- _WHAT IS BEING ASKED_
Write out only the final part of the records below. It begins with the line that contains "destruct (type_id_ l); try done; intros" and ends with the last line.

(Stored items)
== == ==
Definition order_by (scopes : list TableScope) (node : PGNode) : res (bool * AbstractExpression) :=
  match node with
  | PGSortBy node descending => e ← BindExpression scopes node; Ok (negb descending, e)
  | _ => UB
  end.

Definition select_order (scopes : list TableScope) (sort : list PGNode) (base_plan : AbstractPlanNode) : res AbstractPlanNode :=
  match sort with
  | [] => Ok base_plan
  | _ =>
      order_bys ← mapR (order_by scopes) sort;
      plan ← not_null base_plan;
      Ok (SortPlanNode (plan_schema plan) plan order_bys)
  end.

Definition select_limit (limitCount : PGNode) (base_plan : AbstractPlanNode) : res AbstractPlanNode :=
  match limitCount with
  | PGNull => Ok base_plan
  | PGAConst (PGInteger ival) => plan ← not_null base_plan; Ok (LimitPlanNode (plan_schema plan) plan (u64 ival))
  | _ => UB
  end.

Definition output_column (name : string) (e : AbstractExpression) : res Column :=
  match e with NullExpression => UB | _ => Ok (column name (GetReturnType e)) end.

Definition select_projection (t : Targets) (base_plan : AbstractPlanNode) : res AbstractPlanNode :=
  if negb (is_star t) && negb (has_aggregates t) && negb (bool_decide (length (output_exprs t) = 0%nat)) then
    cols ← mapR (λ '(name, e), output_column name e) (zip (output_names t) (output_exprs t));
    Ok (ProjectionPlanNode (Schema_new cols) base_plan (output_exprs t))
  else Ok base_plan.

Definition BindSelect (select : PGSelect) : res AbstractPlanNode :=
  '(scopes, base_plan) ← select_from (fromClause select);
  base_plan ← select_where scopes (whereClause select) base_plan;
  targets ← foldR (bind_target scopes) (mkTargets [] [] [] false) (targetList select);
  base_plan ← select_aggregates scopes (groupClause select) targets base_plan;
  base_plan ← select_order scopes (sortClause select) base_plan;
  base_plan ← select_limit (limitCount select) base_plan;
  select_projection targets base_plan.

(** *** INSERT, DELETE, UPDATE *)

(** A [whereClause] that may be null. *)
Definition bind_where (scopes : list TableScope) (clause : PGNode) : res (option AbstractExpression) :=
  predicate ← BindExpression scopes clause; Ok (as_predicate predicate).

Definition insert_from (where_clause : PGNode) (s : list TableScope * AbstractPlanNode) (node : PGNode) : res (list TableScope * AbstractPlanNode) :=
  match node with
  | PGNull => UB
  | PGRange rv =>
      src_name ← c_str (relname rv);
      src ← table_named src_name;
      let scopes := s.1 ++ [mkScope src_name src 0] in
      predicate ← bind_where scopes where_clause;
      Ok (scopes, scan_of src predicate)
  | _ => Ok s
  end.

Definition BindInsert (relation : PGRangeVar) (selectStmt : option PGSelect) : res AbstractPlanNode :=
  table_name ← c_str (relname relation);
  info ← table_named table_name;
  match selectStmt with
  | None => UB
  | Some sub_select =>
      '(_, sub_plan) ← (match fromClause sub_select, valuesLists sub_select with
        | [], _ :: _ => Throw (RuntimeError "INSERT ... VALUES not supported yet")
        | from, _ => foldR (insert_from (whereClause sub_select)) ([], NullPlanNode) from
        end);
      Ok (InsertPlanNode CountSchema sub_plan (t_oid_ info))
  end.

Definition BindDelete (relation : PGRangeVar) (where_clause : PGNode) : res AbstractPlanNode :=
  table_name ← c_str (relname relation);
  info ← table_named table_name;
  predicate ← bind_where [mkScope table_name info 0] where_clause;
  Ok (DeletePlanNode CountSchema (scan_of info predicate) (t_oid_ info)).

(** The SET clause: a later assignment to a column replaces an earlier one. *)
Definition bind_set (scopes : list TableScope) (set_exprs : gmap string AbstractExpression) (target : PGNode) : res (gmap string AbstractExpression) :=
  match target with
  | PGResTarget name val => col_name ← c_str name; e ← BindExpression scopes val; Ok (<[col_name := e]> set_exprs)
  | _ => UB
  end.

Definition update_expr (set_exprs : gmap string AbstractExpression) (i : nat) (col : Column) : AbstractExpression :=
  match set_exprs !! Tuple.col_name col with Some e => e | None => ColumnValueExpression 0 (Z.of_nat i) (col_type col) end.

Definition BindUpdate (relation : PGRangeVar) (targets : list PGNode) (where_clause : PGNode) : res AbstractPlanNode :=
  table_name ← c_str (relname relation);
  info ← table_named table_name;
  let scopes := [mkScope table_name info 0] in
  set_exprs ← foldR (bind_set scopes) ∅ targets;
  let update_exprs := imap (update_expr set_exprs) (columns_ (t_schema_ info)) in
  predicate ← bind_where scopes where_clause;
  Ok (UpdatePlanNode CountSchema (scan_of info predicate) (t_oid_ info) update_exprs).

Definition unsupported (stmt : PGStmt) : res AbstractPlanNode :=
  Throw (RuntimeError ("Unsupported statement type: " +:+ pretty (stmt_type stmt))).

Definition BindStatement (stmt : PGStmt) : res AbstractPlanNode :=
  match stmt with
  | PGIndexStmt relation idxname indexParams => BindIndex relation idxname indexParams
  | PGDropStmt removes_index objects missing_ok =>
      if removes_index then BindDrop objects missing_ok else unsupported stmt
  | PGVariableShowStmt set relation =>
      o ← BindShow set relation; match o with Some plan => Ok plan | None => unsupported stmt end
  | PGSelectStmt select => BindSelect select
  | PGInsertStmt relation selectStmt => BindInsert relation selectStmt
  | PGDeleteStmt relation where_clause => BindDelete relation where_clause
  | PGUpdateStmt relation targets where_clause => BindUpdate relation targets where_clause
  | PGOtherStmt _ => unsupported stmt
  end.

(** Only the first statement of the text is looked at. *)
Definition BindQuery (Parse : string → PGParseResult) (sql : string) : res AbstractPlanNode :=
  match Parse sql with
  | ParseError error_message => Throw (RuntimeError ("Parse error: " +:+ error_message))
  | ParseTree [] => Throw (RuntimeError "Empty parse tree")
  | ParseTree (stmt :: _) => BindStatement stmt
  end.
End Statements.
End Binder.

(** ** Bound expressions refer to columns of their scopes *)

Lemma PGNode_rec_args (P : PGNode → Prop) :
  (∀ name l r, P l → P r → P (PGAExpr name l r)) →
  (∀ op args, Forall P args → P (PGBoolExpr op args)) →
  (∀ n, (match n with PGAExpr _ _ _ | PGBoolExpr _ _ => False | _ => True end) → P n) → ∀ n, P n.
Proof.
  intros HA HB HO. fix IH 1. intros n. destruct n as [| | | | | | | | |name l r|op args| | | | | |]; try (apply HO; exact I).
  - apply HA; apply IH.
  - apply HB. induction args as [|a args IHargs]; constructor; [apply IH|exact IHargs].
Qed.

Definition in_scope (scopes : list TableScope) (tuple_idx col_idx : Z) (type : TypeId) : Prop :=
  ∃ scope col, scope ∈ scopes ∧ sc_tuple_idx scope = tuple_idx ∧ 0 ≤ col_idx ∧
    columns_ (t_schema_ (sc_info scope)) !! Z.to_nat col_idx = Some col ∧ col_type col = type.

Fixpoint bound_in (scopes : list TableScope) (e : AbstractExpression) : Prop :=
  match e with
  | NullExpression | ConstantValueExpression _ => True
  | ColumnValueExpression t c ty => in_scope scopes t c ty
  | ComparisonExpression l r _ | ArithmeticExpression l r _ | LogicExpression l r _ => bound_in scopes l ∧ bound_in scopes r
  end.

Lemma find_column_ok name cols : ∀ i j ty, 0 ≤ i → find_column i name cols = Some (j, ty) →
  i ≤ j ∧ ∃ col, cols !! Z.to_nat (j - i) = Some col ∧ col_type col = ty ∧ Tuple.col_name col = name.
Proof.
  induction cols as [|col cols IH]; intros i j ty Hi; simpl; [done|]. case_bool_decide as E.
  - intros [= <- <-]. split; [lia|]. exists col. by rewrite Z.sub_diag.
  - intros H. apply IH in H as (Hle & col' & Hc & ?); [|lia]. split; [lia|]. exists col'. split; [|done].
    replace (Z.to_nat (j - i)) with (S (Z.to_nat (j - (i + 1)))) by lia. done.
Qed.

Lemma ResolveColumn_ok name q scopes t c ty : ResolveColumn name q scopes = Ok (t, c, ty) → in_scope scopes t c ty.
Proof.
  induction scopes as [|scope scopes IH]; simpl; [done|]. intros H.
  assert (in_scope scopes t c ty → in_scope (scope :: scopes) t c ty) as Hlater.
  { intros (s & col & Hs & ?). exists s, col. by split; [right|]. }
  case_bool_decide; [by apply Hlater, IH|].
  destruct (find_column 0 name _) as [[i ty']|] eqn:E; [|by apply Hlater, IH].
  injection H as <- <- <-. apply find_column_ok in E as (Hle & col & Hc & Hty & _); [|done].
  exists scope, col. rewrite Z.sub_0_r in Hc. by split_and!; [left|..].
Qed.

Lemma column_value_bound name q scopes e : column_value name q scopes = Ok e → bound_in scopes e.
Proof.
  unfold column_value. destruct (ResolveColumn name q scopes) as [[[t c] ty]| | |] eqn:E; intros [= <-].
  by eapply ResolveColumn_ok.
Qed.

Lemma BindColumnRef_bound fields scopes e : BindColumnRef fields scopes = Ok e → bound_in scopes e.
Proof.
  intros H. unfold BindColumnRef in H.
  repeat match type of H with
  | context [match ?x with _ => _ end] => destruct x eqn:?; try discriminate H
  | _ = Ok _ => progress (unfold mbind, res_bind in H)
  end; try (injection H as <-; exact I); by eapply column_value_bound.
Qed.

Lemma bind_operator_bound scopes op l r e : bind_operator op l r = Ok e → bound_in scopes l → bound_in scopes r → bound_in scopes e.
Proof.
  unfold bind_operator. intros H Hl Hr.
  repeat match type of H with (if ?b then _ else _) = _ => destruct b; [injection H as <-; by split|] end.
  discriminate H.
Qed.

Lemma bind_args_bound stof scopes t args :
  Forall (λ n, ∀ e, BindExpression stof scopes n = Ok e → bound_in scopes e) args →
  ∀ acc e, bound_in scopes acc → bind_args (BindExpression stof scopes) t acc args = Ok e → bound_in scopes e.
Proof.
  induction 1 as [|a args Ha _ IH]; intros acc e Hacc; simpl; [by intros [= <-]|].
  intros H. destruct (BindExpression stof scopes a) as [r| | |] eqn:E; simplify_eq/=. eapply IH; [|exact H]. split; eauto.
Qed.

Lemma BindExpression_bound stof scopes : ∀ n e, BindExpression stof scopes n = Ok e → bound_in scopes e.
Proof.
  induction n as [name l r IHl IHr|op args IH|n Hn] using PGNode_rec_args; intros e.
  - cbn [BindExpression]. intros H. res_inv H. by eapply bind_operator_bound; eauto.
  - assert (∀ t, bind_chain (BindExpression stof scopes) t args = Ok e → bound_in scopes e) as Hc.
    { intros t. destruct IH as [|a args Ha IH]; simpl; [done|]. intros H.
      destruct (BindExpression stof scopes a) as [r| | |] eqn:E; simplify_eq/=. by eapply bind_args_bound; eauto. }
    by destruct op; simpl; [apply Hc..|].
  - destruct n as [| | | | | | | fields|[]| | | | | | | |]; try done; try (by intros [= <-]);
      cbn [BindExpression BindConstant]; intros H; try (by eapply BindColumnRef_bound); res_inv H; by simplify_eq/=.
Qed.

(** ** Types: evaluation respects the type the binder computed *)

Lemma compare_boolean t l r v : PerformComparison t l r = Ok v → type_id_ v = BOOLEAN.
Proof.
  destruct t; simpl; unfold CompareEquals, CompareNotEquals, CompareLessThan, CompareLessThanOrEqual, CompareGreaterThan,
    CompareGreaterThanOrEqual, assert, bad_compare, bool_value; destruct (same_type l r); try done; simpl;
    destruct (type_id_ l); try done; by intros [= <-].
Qed.

Lemma compute_type t l r v : PerformComputation t l r = Ok v → type_id_ v = type_id_ l.
Proof.
  destruct t; simpl; unfold Add, Subtract, Multiply, Divide, Modulo, assert, int_value; destruct (same_type l r); try done; simpl;
    destruct (type_id_ l); try done; intros H; res_inv H; by simplify_eq/=.
Qed.

Lemma logic_boolean t l r v : PerformLogic t l r = Ok v → type_id_ v = BOOLEAN.
Proof.
  destruct t; simpl; unfold And, Or, assert, bool_value; destruct (has_type BOOLEAN l && has_type BOOLEAN r); try done; intros H; res_inv H; by simplify_eq/=.
Qed.

(** A way to read columns gives values of the types the scopes declare. *)
Definition reads_typed (scopes : list TableScope) (column : Z → Z → res Value) : Prop :=
  ∀ t c ty v, in_scope scopes t c ty → column t c = Ok v → type_id_ v = ty.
== == ==
- _WRITTEN SOLUTION_
    destruct (type_id_ l); try done; intros H; res_inv H; by simplify_eq/=.
Qed.

Lemma logic_boolean t l r v : PerformLogic t l r = Ok v → type_id_ v = BOOLEAN.
Proof.
  destruct t; simpl; unfold And, Or, assert, bool_value; destruct (has_type BOOLEAN l && has_type BOOLEAN r); try done; intros H; res_inv H; by simplify_eq/=.
Qed.

(** A way to read columns gives values of the types the scopes declare. *)
Definition reads_typed (scopes : list TableScope) (column : Z → Z → res Value) : Prop :=
  ∀ t c ty v, in_scope scopes t c ty → column t c = Ok v → type_id_ v = ty.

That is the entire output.